# Best ways to replenish my US dollar account (in the US)



## brad (May 22, 2009)

I'm a dual citizen who moved back to Canada seven years ago after living in the States most of my life. I still have a US bank account in Vermont that I use for cash and other expenses while traveling in the US (all my siblings live in the US, and my employer is based there). But I'm paid in Canadian dollars and most of my money and assets are here now.

My current strategy is to use a TD Borderless account to get a good rate for conversions from Canadian to US dollars. But this is problematic because the nearest TD branch is a good 45 minutes from my place and there aren't that many TD ATMs in my city, so I don't have my main account there. I pay $60/year for my Borderless account, and given that I typically transfer only two or three thousand bucks a year I'm not sure it's actually gaining me much. I know you can get a free Borderless account with TD's premium banking package, but as I said, TD is not a very practical choice where I live. Plus, I'd rather not tie up $5,000 just to get a free account.

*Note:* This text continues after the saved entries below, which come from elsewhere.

(** * cnn_mnist: a shallow embedding of the MNIST custom-estimator script

    The script [cnn_mnist.py] assembles a convolutional classifier out of
    TensorFlow 1.x layer calls and drives it through an [Estimator]:
    load, train, evaluate, predict, export.

    Conventions of the embedding
    - a tensor of floats is a shape together with its row-major values;
      activations inside the network are kept as nested lists
      ([batch][height][width][channel] or [batch][unit]);
    - float32 arithmetic is read as arithmetic over the real numbers
      ([R]): rounding, overflow and NaN are outside the model, and the
      theorems about values are kept to what rounding leaves in place
      (which function is computed, and the order and the bounds that
      rounding to nearest preserves);
    - trainable variables are total functions from indices to [R]: the
      layers create them with the right shape, so no shape check on them
      can fail;
    - an operation that the framework rejects with an exception returns
      [None] (inside the model function) or [Raise] (inside the driver);
    - the pseudo-random draws of the framework (dropout noise, shuffle
      queue picks, thread interleaving of the queue runner) are explicit
      oracle arguments. *)

From Stdlib Require Import String DecimalString.
From Stdlib Require Import Reals ZArith Lia Lra Bool Arith.
From Stdlib Require Import List Permutation.
Import ListNotations.

Open Scope R_scope.

(** ** Tensors and [tf.reshape] *)

Definition Rsum (l : list R) : R := fold_right Rplus 0 l.

(** [mapi f l] is [[f 0 x0; f 1 x1; ...]]. *)
Definition mapi {A B : Type} (f : nat -> A -> B) (l : list A) : list B :=
  map (fun p => f (fst p) (snd p)) (combine (seq 0 (length l)) l).

(** Dot product of a vector with a weight column given as a function. *)
Definition dot (x : list R) (w : nat -> R) : R :=
  Rsum (mapi (fun k v => v * w k) x).

(** Row-major regrouping of a flat list into consecutive blocks of [n]. *)
Definition chunks {A : Type} (n : nat) (l : list A) : list (list A) :=
  map (fun i => firstn n (skipn (i * n) l)) (seq 0 (length l / n)).

Record tensor : Type := Tensor { shape : list nat; values : list R }.

Definition numel (s : list nat) : nat := fold_right Nat.mul 1%nat s.

Definition well_formed (t : tensor) : bool :=
  (length (values t) =? numel (shape t))%nat.

(** A rank-2 tensor built from its rows (what [np.array] of equal-length
    rows is). *)
Definition of_rows (cols : nat) (rows : list (list R)) : tensor :=
  Tensor [length rows; cols] (concat rows).

(** The requested shape of a reshape: each entry is a size, or [-1] for
    the one dimension to be inferred. *)
Definition known_dims (target : list Z) : list nat :=
  map Z.to_nat (filter (fun d => (0 <=? d)%Z) target).

Definition wildcards (target : list Z) : nat :=
  length (filter (fun d => (d =? -1)%Z) target).

Definition bad_dims (target : list Z) : bool :=
  existsb (fun d => (d <? -1)%Z) target.

(** Shape inference of [tf.reshape]: sizes below [-1] and more than one
    [-1] are rejected; without a wildcard the sizes must multiply to the
    number of elements; with one, the known sizes must be non-zero and
    divide it. *)
Definition resolve_shape (total : nat) (target : list Z) : option (list nat) :=
  if bad_dims target then None
  else
    let known := numel (known_dims target) in
    match wildcards target with
    | O => if (known =? total)%nat then Some (map Z.to_nat target) else None
    | S O =>
        if (known =? 0)%nat then None
        else if (total mod known =? 0)%nat
             then Some (map (fun d => if (d =? -1)%Z then (total / known)%nat
                                      else Z.to_nat d) target)
             else None
    | _ => None
    end.

(** Nested views of a tensor. *)
Definition pixel := list R.
Definition image := list (list pixel).

Definition nhwc (t : tensor) : list image :=
  match shape t with
  | [_; h; w; c] =>
      map (fun img => map (chunks c) (chunks (w * c) img))
          (chunks (h * w * c) (values t))
  | _ => []
  end.

Definition rows_of (t : tensor) : list (list R) :=
  match shape t with
  | [_; c] => chunks c (values t)
  | _ => []
  end.

Definition flat_image (img : image) : list R := concat (map (@concat R) img).

Definition height (img : image) : nat := length img.
Definition width (img : image) : nat := length (hd [] img).
Definition channels (img : image) : nat := length (hd [] (hd [] img)).

(** The rank-4 tensor whose nested view is [x]; the static height, width
    and channel count are those of the first image. *)
Definition of_nhwc (x : list image) : tensor :=
  let i0 := hd [] x in
  Tensor [length x; height i0; width i0; channels i0]
         (concat (map flat_image x)).

(** Access with zero padding: outside the image every channel reads 0
    (an empty pixel contributes nothing to a dot product). *)
Definition px (img : image) (y x : nat) : pixel := nth x (nth y img []) [].

Definition pixel_at (img : image) (y x : Z) : pixel :=
  if ((y <? 0) || (x <? 0))%Z then [] else px img (Z.to_nat y) (Z.to_nat x).

Definition Rmax_list (l : list R) : R :=
  match l with
  | [] => 0
  | x :: t => fold_left Rmax t x
  end.

(** First index holding the largest entry, scanning left to right and
    replacing the candidate only by a strictly larger entry. *)
Fixpoint argmax_from (best_i : nat) (best : R) (i : nat) (l : list R) : nat :=
  match l with
  | [] => best_i
  | x :: t =>
      if Rlt_dec best x then argmax_from i x (S i) t
      else argmax_from best_i best (S i) t
  end.

(** Names of the trainable variables the layers create, in creation
    order: [conv2d/kernel], [conv2d/bias], [conv2d_1/kernel],
    [conv2d_1/bias], [dense1/kernel], [dense1/bias], [dense/kernel],
    [dense/bias]. *)
Inductive var_name : Type :=
| conv2d_kernel | conv2d_bias
| conv2d_1_kernel | conv2d_1_bias
| dense1_kernel | dense1_bias
| dense_kernel | dense_bias.

Definition Variables : Type := var_name -> list nat -> R.

Definition kernel4 (vs : Variables) (n : var_name) : nat -> nat -> nat -> nat -> R :=
  fun di dj c f => vs n [di; dj; c; f].
Definition kernel2 (vs : Variables) (n : var_name) : nat -> nat -> R :=
  fun k u => vs n [k; u].
Definition bias1 (vs : Variables) (n : var_name) : nat -> R :=
  fun u => vs n [u].

Inductive padding : Type := same | valid.

Module tf.

Definition reshape (t : tensor) (target : list Z) : option tensor :=
  match resolve_shape (length (values t)) target with
  | Some s => Some (Tensor s (values t))
  | None => None
  end.

(** [tf.argmax(input, axis=1)] on a rank-2 tensor. *)
Definition argmax_row (l : list R) : nat :=
  match l with
  | [] => 0%nat
  | x :: t => argmax_from 0 x 1 t
  end.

From the Borderless account, I write cheques in US dollars and deposit them in my TD bank account in the US. If your US branch is based in Maine you can have the transfers done wirelessly without cheques, but my branch is in Vermont so I can't do that. I used to just write cheques in Canadian dollars and have them do the conversion, but they charge a hefty fee and the conversion rate is lousy so I was losing quite a bit with every deposit.

I assume there's got to be a better way to do this. I do have an ING account and notice that they have a US dollar account option, but I still have to be able to transfer that money to my TD bank in the US. Anyone have ideas?

The key points are:

1. I don't keep a lot of money in my US-based account, always less than $5K and usually less than $1K. It's really just for cash and miscellaneous expenses while traveling.

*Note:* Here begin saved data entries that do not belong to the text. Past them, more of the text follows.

(** * hatchling.builders.config : the builder configuration object

    A shallow embedding of [BuilderConfig] (backend/src/hatchling/builders/config.py):
    the lazily computed, memoized configuration properties, the inclusion
    decision [include_path], the source map with [get_distribution_path], and
    the build-time overlay installed by [set_build_data].

    Python values are an inductive type, dictionaries are association lists in
    insertion order, exceptions are an error type, and the mutable attributes of
    the object are a record threaded through a state-and-error monad. *)

From Stdlib Require Import String Ascii List Bool Arith ZArith Lia.
From Stdlib Require Import DecimalString Sorted Permutation OrderedTypeEx.
Import ListNotations.
Open Scope string_scope.
Open Scope list_scope.

Set Implicit Arguments.
Set Warnings "-register-all".

(** ** Python values and exceptions *)

(** The values a parsed configuration table can hold. *)
Inductive value : Type :=
| VBool (b : bool)
| VInt (z : Z)
| VStr (s : string)
| VList (l : list value)
| VDict (d : list (string * value)).

(** A table: string keys, in insertion order. *)
Definition dict := list (string * value).

Inductive exn : Type :=
| TypeError (msg : string)
| ValueError (msg : string)
| KeyError (key : string)
| OSError (msg : string).

Definition result (A : Type) : Type := (exn + A)%type.

Definition rbind {A B} (r : result A) (f : A -> result B) : result B :=
  match r with
  | inl e => inl e
  | inr a => f a
  end.

(** Truth value of an object, as [if x:] and [not x] take it. *)
Definition truthy (v : value) : bool :=
  match v with
  | VBool b => b
  | VInt z => negb (Z.eqb z 0)
  | VStr s => negb (s =? EmptyString)
  | VList l => match l with [] => false | _ => true end
  | VDict d => match d with [] => false | _ => true end
  end.

Definition nonempty {A} (l : list A) : bool :=
  match l with [] => false | _ => true end.

Definition str_nonempty (s : string) : bool := negb (s =? EmptyString).

(** ** Dictionaries *)

Section Dict.
Variable V : Type.

(** [d.get(k)] *)
Fixpoint dict_get (k : string) (d : list (string * V)) : option V :=
  match d with
  | [] => None
  | (k', v) :: rest => if k' =? k then Some v else dict_get k rest
  end.

(** [k in d] *)
Definition dict_contains (k : string) (d : list (string * V)) : bool :=
  match dict_get k d with Some _ => true | None => false end.

(** [d.get(k, default)] *)
Definition dict_get_default (k : string) (default : V) (d : list (string * V)) : V :=
  match dict_get k d with Some v => v | None => default end.

(** [d[k] = v]: an existing key keeps its position, a new key goes last. *)
Fixpoint dict_set (k : string) (v : V) (d : list (string * V)) : list (string * V) :=
  match d with
  | [] => [(k, v)]
  | (k', v') :: rest =>
      if k' =? k then (k', v) :: rest else (k', v') :: dict_set k v rest
  end.

(** [d.setdefault(k, v)] *)
Definition dict_setdefault (k : string) (v : V) (d : list (string * V)) : list (string * V) :=
  if dict_contains k d then d else dict_set k v d.

(** [d.update(other)] *)
Definition dict_update (d other : list (string * V)) : list (string * V) :=
  fold_left (fun acc kv => dict_set (fst kv) (snd kv) acc) other d.

Definition keys (d : list (string * V)) : list string := map fst d.
End Dict.

(** An [OrderedDict] whose values are all [None], used as an ordered set. *)
Definition mem (x : string) (l : list string) : bool := existsb (String.eqb x) l.

Definition oset_add (x : string) (l : list string) : list string :=
  if mem x l then l else l ++ [x].

Definition oset_extend (l xs : list string) : list string :=
  fold_left (fun acc x => oset_add x acc) xs l.

(** ** String built-ins *)

(** [str(i)] for the 1-based indices of [enumerate(xs, 1)]. *)
Definition str_of_nat (n : nat) : string := NilZero.string_of_uint (Nat.to_uint n).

2. I'd like to keep things simple and minimize fees.


----------



## HaroldCrump (Jun 10, 2009)

brad said:


> 1. I don't keep a lot of money in my US-based account, always less than $5K and usually less than $1K. It's really just for cash and miscellaneous expenses while traveling.
> 
> 2. I'd like to keep things simple and minimize fees.


I used to be in the same situation as you a few years ago.
The USD was a lot stronger back then so this was a real important issue.
These days, not so much.
So we are really talking about approx. $1,000 transfers a couple of times a year?
If so, given your second point about KISS, I would suggest don't sweat it.
USD and CAD are probably going to walk alongside each other for the next little while.
So every time you travel, go to your bank (if not TD then whichever is closest) and get $1,000 USD cash from them.
You'll be getting a slightly unfavorable rate, but then it doesn't matter much.
Dump the TD Borderless account, unless you need to transfer significantly larger amounts or travel much more often.


----------



## humble_pie (Jun 7, 2009)

the zero-cost strategy would be to maintain a USD investment account with an online that offers free US checquing capability, although the number of free cheques may be limited. USD income from dividends & option sales can be used for US expenses with zero currency exchange costs. Also zero for issuance of a US cheque.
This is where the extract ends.